As a close ally of Colombia, the United States has “responsibility to do what it can in order to help Colombia to achieve that peace,” Kerry said.
Colombian President Juan Manuel Santos requested a more direct US role in ending the five-decade-long war during Kerry’s visit to Bogota in December.
“We are grateful to President Obama and his government for this new gesture and the support that they have given us in this decisive moment to end the Western Hemisphere’s last armed conflict,” Santos said in a statement.
Santos’ government has been negotiating with Marxist rebels from the Revolutionary Armed Forces of Colombia (FARC) to resolve the conflict, which has killed more than 220,000 people and displaced millions.
In November, Santos warned that the peace process could backslide unless an agreement could be reached in 2015.

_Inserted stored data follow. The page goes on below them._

(** Take a successful run apart: one equation per call of the sequence. *)
Ltac run_inv H :=
  lazymatch type of H with
  | mbind _ _ _ = Ok _ _ =>
      let a := fresh "v" in let s := fresh "s" in let H1 := fresh "Hrun" in
      apply bind_Ok in H; destruct H as (a & s & H1 & H);
      first [run_inv H1 | idtac]; first [run_inv H | idtac]
  | mret _ _ = Ok _ _ => ok_inj H
  | Ok _ _ = Ok _ _ => ok_inj H
  | get _ = Ok _ _ => ok_inj H
  | put _ _ = Ok _ _ => ok_inj H
  | gets _ _ = Ok _ _ => ok_inj H
  | modify _ _ = Ok _ _ => ok_inj H
  | assert _ _ = Ok _ _ => apply assert_Ok in H; destruct H as [H ->]
  | access _ _ = Ok _ _ => apply access_Ok in H; destruct H as [H ->]
  | deref _ _ = Ok _ _ => apply deref_Ok in H; destruct H as [H ->]
  | stuck _ _ = Ok _ _ => discriminate H
  | Stuck _ = Ok _ _ => discriminate H
  end.

(** Turn the boolean comparisons of the C code into propositions. *)
Create HintDb zbool.
#[export] Hint Rewrite Z.eqb_eq Z.eqb_neq Z.ltb_lt Z.ltb_ge Z.leb_le Z.leb_gt
  Bool.andb_true_iff Bool.orb_true_iff Bool.andb_false_iff Bool.orb_false_iff
  Bool.negb_true_iff Bool.negb_false_iff : zbool.
Ltac zbool := repeat (autorewrite with zbool in *).

(** Case analysis on the condition of every [if] of the goal. *)
Ltac case_if :=
  match goal with
  | |- context [if ?b then _ else _] => destruct b eqn:?
  end.

(** ** Counting loops *)

Lemma zseq_length a n : length (zseq a n) = n.
Proof. unfold zseq. by rewrite length_fmap, length_seq. Qed.

Lemma elem_of_zseq a n x : x ∈ zseq a n <-> a <= x < a + Z.of_nat n.
Proof.
  unfold zseq. rewrite list_elem_of_fmap. split.
  - intros (i & -> & Hi%elem_of_seq). lia.
  - intros H. exists (Z.to_nat (x - a)). split; [lia|]. apply elem_of_seq. lia.
Qed.

Lemma zseq_S a n : zseq a (S n) = a :: zseq (a + 1) n.
Proof.
  unfold zseq. simpl. f_equal; [lia|].
  rewrite <- fmap_S_seq, <- list_fmap_compose. apply list_fmap_ext. intros. simpl. lia.
Qed.

Lemma zseq_snoc a n : zseq a (S n) = zseq a n ++ [a + Z.of_nat n].
Proof. unfold zseq. rewrite seq_S, fmap_app. done. Qed.

Lemma NoDup_zseq a n : NoDup (zseq a n).
Proof. unfold zseq. apply NoDup_fmap_2; [intros ?? ?; lia | apply NoDup_seq]. Qed.

(** A property kept by every iteration holds at the end of the loop. *)
Lemma for_each_inv {S A} (I : S -> Prop) (l : list A) (body : A -> M S unit) s s' u :
  (forall x s s' u, x ∈ l -> I s -> body x s = Ok u s' -> I s') ->
  I s -> for_each l body s = Ok u s' -> I s'.
Proof.
  revert s. induction l as [|x l IH]; intros s Hb HI Hrun; simpl in Hrun.
  - by run_inv Hrun.
  - run_inv Hrun. eapply IH; [|eapply Hb|]; eauto using list_elem_of_here, list_elem_of_further.
Qed.

(** ** Computations that do not run out of fuel *)

Definition fuel_free {S A} (c : M S A) : Prop := forall s, c s <> Stuck NoFuel.

Create HintDb fuel.

Lemma fuel_free_bind {S A B} (c : M S A) (k : A -> M S B) :
  fuel_free c -> (forall a, fuel_free (k a)) -> fuel_free (mbind k c).
Proof.
  intros Hc Hk s. unfold mbind, M_bind. specialize (Hc s).
  destruct (c s) as [a s'|e]; [apply Hk | congruence].
Qed.
Lemma fuel_free_ret {S A} (a : A) : fuel_free (mret a : M S A).
Proof. done. Qed.
Lemma fuel_free_get {S} : fuel_free (get : M S S).
Proof. done. Qed.
Lemma fuel_free_modify {S} (f : S -> S) : fuel_free (modify f).
Proof. done. Qed.
Lemma fuel_free_assert {S} b : fuel_free (assert b : M S unit).
Proof. by destruct b. Qed.
Lemma fuel_free_access {S} b : fuel_free (access b : M S unit).
Proof. by destruct b. Qed.
Lemma fuel_free_deref {S A} (o : option A) : fuel_free (deref o : M S A).
Proof. by destruct o. Qed.
Lemma fuel_free_when {S} b (c : M S unit) : fuel_free c -> fuel_free (when b c).
Proof. by destruct b. Qed.
Lemma fuel_free_zoom {S T A} (view : S -> T) set (c : M T A) : fuel_free c -> fuel_free (zoom view set c).
Proof. intros Hc s. unfold zoom. specialize (Hc (view s)). destruct (c (view s)); congruence. Qed.
Lemma fuel_free_for_each {S A} (l : list A) (body : A -> M S unit) :
  (forall x, fuel_free (body x)) -> fuel_free (for_each l body).
Proof.
  intros Hb. induction l as [|x l IH]; simpl; [apply fuel_free_ret|].
  apply fuel_free_bind; [apply Hb | done].
Qed.
#[export] Hint Resolve fuel_free_ret fuel_free_get fuel_free_modify fuel_free_assert
  fuel_free_access fuel_free_deref fuel_free_zoom : fuel.

(** Follow the syntax of a computation. *)
Ltac fuel_free_step :=
  match goal with
  | |- forall _, _ => intros ?
  | |- fuel_free (mbind _ _) => apply fuel_free_bind
  | |- fuel_free (when _ _) => apply fuel_free_when
  | |- fuel_free (for_each _ _) => apply fuel_free_for_each
  | |- fuel_free (let '(_, _) := ?r in _) => destruct r
  | |- fuel_free (if ?b then _ else _) => destruct b
  | |- fuel_free (match ?b with _ => _ end) => destruct b
  | |- fuel_free _ => solve [auto with fuel nocore]
  end.
Ltac fuel_free := repeat fuel_free_step.

(** ** Relations kept by computations

    [preserves R c]: when [c] returns, [R] relates the state before to the
    state after. *)

Definition preserves {S A} (R : relation S) (c : M S A) : Prop :=
  forall s a s', c s = Ok a s' -> R s s'.

Create HintDb pres.

Section preserves.
Context {S : Type} (R : relation S) `{!PreOrder R}.

Lemma preserves_bind {A B} (c : M S A) (k : A -> M S B) :
  preserves R c -> (forall a, preserves R (k a)) -> preserves R (mbind k c).
Proof. intros Hc Hk s b s' (a & s1 & H1 & H2)%bind_Ok. etrans; [by apply (Hc s a)|by apply (Hk a s1 b)]. Qed.
Lemma preserves_ret {A} (a : A) : preserves R (mret a : M S A).
Proof. intros s b s' H. run_inv H. reflexivity. Qed.
Lemma preserves_get : preserves R (get : M S S).
Proof. intros s b s' H. run_inv H. reflexivity. Qed.
Lemma preserves_gets {A} (f : S -> A) : preserves R (gets f).
Proof. intros s b s' H. run_inv H. reflexivity. Qed.
Lemma preserves_stuck {A} e : preserves R (stuck e : M S A).
Proof. by intros s b s' H. Qed.
Lemma preserves_assert b : preserves R (assert b).
Proof. destruct b; [apply preserves_ret | apply preserves_stuck]. Qed.
Lemma preserves_access b : preserves R (access b).
Proof. destruct b; [apply preserves_ret | apply preserves_stuck]. Qed.
Lemma preserves_deref {A} (o : option A) : preserves R (deref o).
Proof. destruct o; [apply preserves_ret | apply preserves_stuck]. Qed.
Lemma preserves_when b (c : M S unit) : preserves R c -> preserves R (when b c).
Proof. destruct b; [done | intros _; apply preserves_ret]. Qed.
Lemma preserves_modify (f : S -> S) : (forall s, R s (f s)) -> preserves R (modify f).
Proof. intros Hf s b s' H. run_inv H. apply Hf. Qed.
Lemma preserves_for_each {A} (l : list A) (body : A -> M S unit) :
  (forall x, preserves R (body x)) -> preserves R (for_each l body).
Proof.
  intros Hb. induction l as [|x l IH]; simpl; [apply preserves_ret|].
  apply preserves_bind; [apply Hb | done].
Qed.
Lemma preserves_zoom {T A} (view : S -> T) (set : T -> S -> S) (c : M T A) :
  (forall s t, R s (set t s)) -> preserves R (zoom view set c).
Proof.
  intros Hs s a s' H. unfold zoom in H. destruct (c (view s)) as [b t|]; [|done]. run_inv H. apply Hs.
Qed.
End preserves.

Ltac preserves_step :=
  match goal with
  | |- forall _, _ => intros ?
  | |- preserves _ (mbind _ _) => apply preserves_bind
  | |- preserves _ (when _ _) => apply preserves_when
  | |- preserves _ (for_each _ _) => apply preserves_for_each
  | |- preserves _ (mret _) => apply preserves_ret
  | |- preserves _ get => apply preserves_get
  | |- preserves _ (gets _) => apply preserves_gets
  | |- preserves _ (stuck _) => apply preserves_stuck
  | |- preserves _ (assert _) => apply preserves_assert
  | |- preserves _ (access _) => apply preserves_access
  | |- preserves _ (deref _) => apply preserves_deref
  | |- preserves _ (let '(_, _) := ?r in _) => destruct r
  | |- preserves _ (if ?b then _ else _) => destruct b
  | |- preserves _ (match ?b with _ => _ end) => destruct b
  | |- preserves _ _ => solve [auto with pres nocore]
  | |- PreOrder _ => apply _
  end.
Ltac preserves := repeat preserves_step.
(* ===== verification/Sample.v ===== *)
(** * A small concrete machine

    The theorems of the development hold for every kernel, C library and file
    server.  This file has one that can be run: the heap hands out fresh
    addresses, every kernel call succeeds, the network takes three bytes at a
    time.
    The witnesses of the theorems with hypotheses are about it. *)
From S2P Require Import Prelude Utils Bitfield Pqueue Clock UtTable Bytes Sos Cspace.

(** The environment: the next address of the heap. *)
Record toy : Type := mk_toy { heap_next : Z }.

#[global] Instance toy_env : Env toy := fun op args e =>
  match op, args with
  | Malloc, _ => let p := Z.max 4096 e.(heap_next) in (p, mk_toy (p + 4096))
  | GetMR, [0] => (12, e)
  | GetMR, [1] => (5000, e)
  | Pico_sendto, [_; _; len] => (Z.max 0 (Z.min len 3), e)
  | _, _ => (0, e)
  end.

(** Allocation functions of a cspace that has all its levels. *)
Definition toy_alloc : CspaceAlloc toy := {|
  ca_map_frame _ _ _ u := mret (0, u);
  ca_alloc_4k_ut _ := mret (0, 0);
  ca_free_4k_ut _ _ := mret tt |}.

Definition no_ut : ut_state :=
  mk_ut_state (mk_ut_table 0 0 (replicate (Z.to_nat N_UNTYPED_LISTS) 0) 0 0) ∅.
Definition no_ft : frame_table_t := mk_frame_table [] 0 0 0 0 0 0 0 0 0.
Definition no_clock : clock := mk_clock 0 0 0 false 0 None 0 0.
Definition no_vm : vm_state := mk_vm ∅ ∅ 0 0 0 0 [] 0 0 0.
Definition no_procs : proc_table := mk_proc_table (replicate 32 0) ∅ 0 [] ∅ 0 0 0 false.
Definition no_fs : fs_state := mk_fs ∅ ∅ ∅ ∅ ∅ [] 0 ∅ ∅ 0.
Definition no_console : console_state := mk_console 0 false 0 0 ∅ 0 false.

(** SOS with nothing in it. *)
Definition idle : sos toy :=
  mk_sos toy (mk_toy 65536) [] no_ut ∅ ∅ (mk_boot 1048576 3) 0 no_ft ∅ ∅ no_clock no_vm no_procs no_fs no_console
    (mk_morecore 1048576 2097152 0) (mk_dma (2 ^ 31) (2 ^ 25) (2 ^ 25) (2 ^ 25 + 2 ^ 21) 0 3).

(** A one-level cspace with its first two slots in use, and a two-level one
    with one cnode in which the null slot and the one after it are taken. *)
Definition small_cspace : cspace_t :=
  mk_cspace 2 false 12 (Some [3; 0]) None 0 0 0 None [0; 0; 0; 0].
Definition small_node : bot_lvl_node_t :=
  mk_bot_lvl_node 1 0 0 (mk_bot_lvl [3; 0] 0 :: replicate 168 (mk_bot_lvl [0; 0] 0)).
Definition deep_cspace : cspace_t :=
  mk_cspace 2 true 12 (Some [0; 0]) (Some [4096; 0]) 1 0 0 (Some 0) [0; 0; 0; 0].
Definition with_cspaces : sos toy :=
  {| idle with cspaces := {[100 := deep_cspace; 200 := small_cspace]}; nodes := {[4096 := small_node]} |}.

(** Twelve untyped pages, as [ut_add_untyped_range] leaves them. *)
Definition many_pages : ut_state :=
  match ut_add_untyped_range 4096 300 12 false
          {| table := mk_ut_table 4096 32768 (replicate 9 0) 0 0; uts := boot_uts 32768 16 |} with
  | Ok _ s => s
  | Stuck _ => no_ut
  end.

(** A frame table of eight pages at 2^40: page 0 belongs to process 1, the
    others are free. *)
Definition free_page (next : Z) : frame_table_entry := mk_fte 0 0 0 next (-1) 0 false false.
Definition sample_frames : frame_table_t :=
  mk_frame_table (mk_fte 7 9 33008 0 1 8192 true false :: (free_page <$> [2; 3; 4; 5; 6; 7; 0]))
    0 0 (2 ^ 40) 1 8 1 1 100 0.
Definition framed : sos toy := {| with_cspaces with ut := many_pages; ft := sample_frames |}.

(** The same machine with an empty page table in two frames of its own. *)
Definition paged : sos toy := {| framed with words := {[2 ^ 39 := {[0 := 2 ^ 38]}; 2 ^ 38 := ∅]} |}.

(** An address space with three regions, at 500; the shared buffers are at
    2^41, the pages of the page file below 3 are in use and the next two free. *)
Definition sample_regions : list region :=
  [mk_region 4096 8191 6; mk_region 16384 20480 4; mk_region 32768 36863 6].
Definition sample_vm : vm_state :=
  mk_vm {[1000 := mk_region 4096 8191 6; 1001 := mk_region 16384 20480 4; 1002 := mk_region 32768 36863 6]}
    {[500 := mk_addrspace [1000; 1001; 1002] 1000 1001 1002 (2 ^ 39)]} 100 100 (2 ^ 41) 5 [(2000, 3); (2001, 4)] 0 0 0.
Definition spaced : sos toy := {| paged with vm := sample_vm |}.

(** Process 1, in the state given, with the address space at 500 and a file
    table at 800 whose first descriptors are taken; a device vnode at 600. *)
Definition sample_proc (st : proc_state) : proc :=
  mk_proc [105] 1 0 0 11 0 12 0 500 0 13 150 0 14 [] [] 800 0 st false 0.
Definition sample_procs (st : proc_state) : proc_table :=
  mk_proc_table ([0; 9000] ++ replicate 30 0) {[9000 := sample_proc st]} 2 [] ∅ 100 20 0 false.
Definition sample_fs : fs_state :=
  mk_fs {[800 := [3000; 3001; 0; 0]]}
    {[3000 := mk_open_file 600 0 1 1; 3001 := mk_open_file 600 0 1 1]}
    {[600 := mk_vnode 1 700 (Some dev_vnode_ops)]} ∅ {[700 := 0]} [([99], 600)] 0 ∅
    {[77 := mk_uio UIO_WRITE 10 0 1]} 0.
Definition peopled (st : proc_state) : sos toy := {| spaced with pcb := sample_procs st; fs := sample_fs |}.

Peace talks have been held in Cuba. That country and the United States recently began a historic effort to restore diplomatic relations after more than 50 years of hostilities.
Negotiators at the Colombia peace talks have so far reached partial accords on political participation for ex-rebels, land reform and an end to the illegal drug trade. They are currently tackling the thorny issues of victim reparations and demobilization.
Kerry cautioned that the Colombian talks would be tough. “There are reasons this has gone on for years and years,” he said. “If it was easy, it would’ve been done already.”
Aronson, who was involved in peace efforts in Nicaragua and El Salvador, said both Santos’ government and the FARC had made progress, but tough issues had been left to the end.
“Now the parties must resolve them because windows for peace can close without warning and sometimes never reopen,” Aronson said in brief comments. “The Colombian people are ready for peace.”